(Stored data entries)
= Beginning of Section =

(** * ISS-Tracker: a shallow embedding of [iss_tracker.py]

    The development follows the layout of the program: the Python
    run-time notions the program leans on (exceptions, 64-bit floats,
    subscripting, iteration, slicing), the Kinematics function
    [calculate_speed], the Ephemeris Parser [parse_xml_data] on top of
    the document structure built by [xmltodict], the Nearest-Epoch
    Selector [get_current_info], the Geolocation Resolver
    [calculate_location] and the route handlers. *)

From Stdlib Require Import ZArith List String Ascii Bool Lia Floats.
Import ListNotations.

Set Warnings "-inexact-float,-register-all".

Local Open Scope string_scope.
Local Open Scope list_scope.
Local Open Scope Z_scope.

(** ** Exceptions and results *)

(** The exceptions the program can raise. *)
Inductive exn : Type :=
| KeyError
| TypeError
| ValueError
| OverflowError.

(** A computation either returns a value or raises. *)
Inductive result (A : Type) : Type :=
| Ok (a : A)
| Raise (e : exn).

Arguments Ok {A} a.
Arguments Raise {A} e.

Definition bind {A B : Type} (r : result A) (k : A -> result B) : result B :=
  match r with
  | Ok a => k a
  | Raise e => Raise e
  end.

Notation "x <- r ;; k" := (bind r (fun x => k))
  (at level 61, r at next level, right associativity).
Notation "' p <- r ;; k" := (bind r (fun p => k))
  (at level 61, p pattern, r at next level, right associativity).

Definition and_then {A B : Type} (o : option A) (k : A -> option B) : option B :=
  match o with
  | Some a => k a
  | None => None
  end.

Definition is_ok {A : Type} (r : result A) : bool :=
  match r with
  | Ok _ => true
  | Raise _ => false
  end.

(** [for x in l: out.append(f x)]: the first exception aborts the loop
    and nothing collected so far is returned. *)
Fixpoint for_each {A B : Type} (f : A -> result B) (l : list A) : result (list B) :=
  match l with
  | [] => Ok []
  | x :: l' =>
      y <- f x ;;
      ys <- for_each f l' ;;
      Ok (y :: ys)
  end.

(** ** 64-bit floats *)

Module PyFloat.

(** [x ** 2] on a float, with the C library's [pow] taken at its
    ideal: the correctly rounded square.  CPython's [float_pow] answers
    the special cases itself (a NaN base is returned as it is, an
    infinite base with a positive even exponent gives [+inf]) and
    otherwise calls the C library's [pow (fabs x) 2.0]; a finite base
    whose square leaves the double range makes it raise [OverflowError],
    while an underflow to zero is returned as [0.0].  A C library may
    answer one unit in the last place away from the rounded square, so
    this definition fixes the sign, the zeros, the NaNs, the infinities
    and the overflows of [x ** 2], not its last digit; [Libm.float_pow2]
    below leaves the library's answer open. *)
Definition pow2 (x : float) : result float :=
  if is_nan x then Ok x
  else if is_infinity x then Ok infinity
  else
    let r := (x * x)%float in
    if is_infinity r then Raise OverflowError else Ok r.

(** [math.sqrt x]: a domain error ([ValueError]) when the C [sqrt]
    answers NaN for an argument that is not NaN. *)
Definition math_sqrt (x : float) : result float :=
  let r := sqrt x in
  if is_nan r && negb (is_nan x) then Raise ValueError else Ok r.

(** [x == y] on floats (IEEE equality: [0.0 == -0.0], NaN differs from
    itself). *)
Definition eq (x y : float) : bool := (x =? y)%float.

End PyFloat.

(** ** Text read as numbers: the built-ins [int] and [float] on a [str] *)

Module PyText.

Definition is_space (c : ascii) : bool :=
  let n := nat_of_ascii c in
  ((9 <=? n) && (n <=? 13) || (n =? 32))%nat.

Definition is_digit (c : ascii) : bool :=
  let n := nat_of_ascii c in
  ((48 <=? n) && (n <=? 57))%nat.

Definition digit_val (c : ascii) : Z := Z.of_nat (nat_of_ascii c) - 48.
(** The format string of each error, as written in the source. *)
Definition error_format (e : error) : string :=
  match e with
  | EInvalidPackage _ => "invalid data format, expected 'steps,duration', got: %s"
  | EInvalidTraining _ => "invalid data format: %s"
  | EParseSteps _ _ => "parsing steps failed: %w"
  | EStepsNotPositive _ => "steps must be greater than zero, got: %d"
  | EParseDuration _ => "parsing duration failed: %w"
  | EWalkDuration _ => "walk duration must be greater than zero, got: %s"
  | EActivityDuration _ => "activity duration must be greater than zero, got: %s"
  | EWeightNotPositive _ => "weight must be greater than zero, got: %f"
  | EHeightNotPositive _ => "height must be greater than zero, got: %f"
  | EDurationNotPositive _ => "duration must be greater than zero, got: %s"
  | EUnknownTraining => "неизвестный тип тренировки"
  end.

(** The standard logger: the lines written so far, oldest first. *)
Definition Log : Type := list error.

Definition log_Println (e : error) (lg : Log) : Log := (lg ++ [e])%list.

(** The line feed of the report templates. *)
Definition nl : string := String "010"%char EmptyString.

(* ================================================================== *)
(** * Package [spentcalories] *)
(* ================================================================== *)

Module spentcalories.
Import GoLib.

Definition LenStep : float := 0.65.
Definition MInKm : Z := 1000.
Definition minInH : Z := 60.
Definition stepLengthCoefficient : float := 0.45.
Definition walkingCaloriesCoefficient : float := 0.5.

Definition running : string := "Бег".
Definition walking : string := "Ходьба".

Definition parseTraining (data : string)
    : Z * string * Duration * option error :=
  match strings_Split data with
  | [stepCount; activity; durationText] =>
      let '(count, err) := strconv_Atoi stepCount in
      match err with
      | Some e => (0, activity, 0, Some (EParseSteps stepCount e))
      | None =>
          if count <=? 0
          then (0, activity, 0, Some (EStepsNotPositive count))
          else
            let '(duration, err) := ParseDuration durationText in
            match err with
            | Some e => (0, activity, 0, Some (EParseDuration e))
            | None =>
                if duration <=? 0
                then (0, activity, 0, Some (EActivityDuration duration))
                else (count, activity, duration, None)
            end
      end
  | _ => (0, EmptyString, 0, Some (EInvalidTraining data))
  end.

= End of Section =

PROBLEM STATEMENT –
Print, without alteration, only the lines above between the one holding "Raise _ => false" and the one holding "whose square leaves", inclusive.

EXERCISE ANSWER –
  | Raise _ => false
  end.

(** [for x in l: out.append(f x)]: the first exception aborts the loop
    and nothing collected so far is returned. *)
Fixpoint for_each {A B : Type} (f : A -> result B) (l : list A) : result (list B) :=
  match l with
  | [] => Ok []
  | x :: l' =>
      y <- f x ;;
      ys <- for_each f l' ;;
      Ok (y :: ys)
  end.

(** ** 64-bit floats *)

Module PyFloat.

(** [x ** 2] on a float, with the C library's [pow] taken at its
    ideal: the correctly rounded square.  CPython's [float_pow] answers
    the special cases itself (a NaN base is returned as it is, an
    infinite base with a positive even exponent gives [+inf]) and
    otherwise calls the C library's [pow (fabs x) 2.0]; a finite base
    whose square leaves the double range makes it raise [OverflowError],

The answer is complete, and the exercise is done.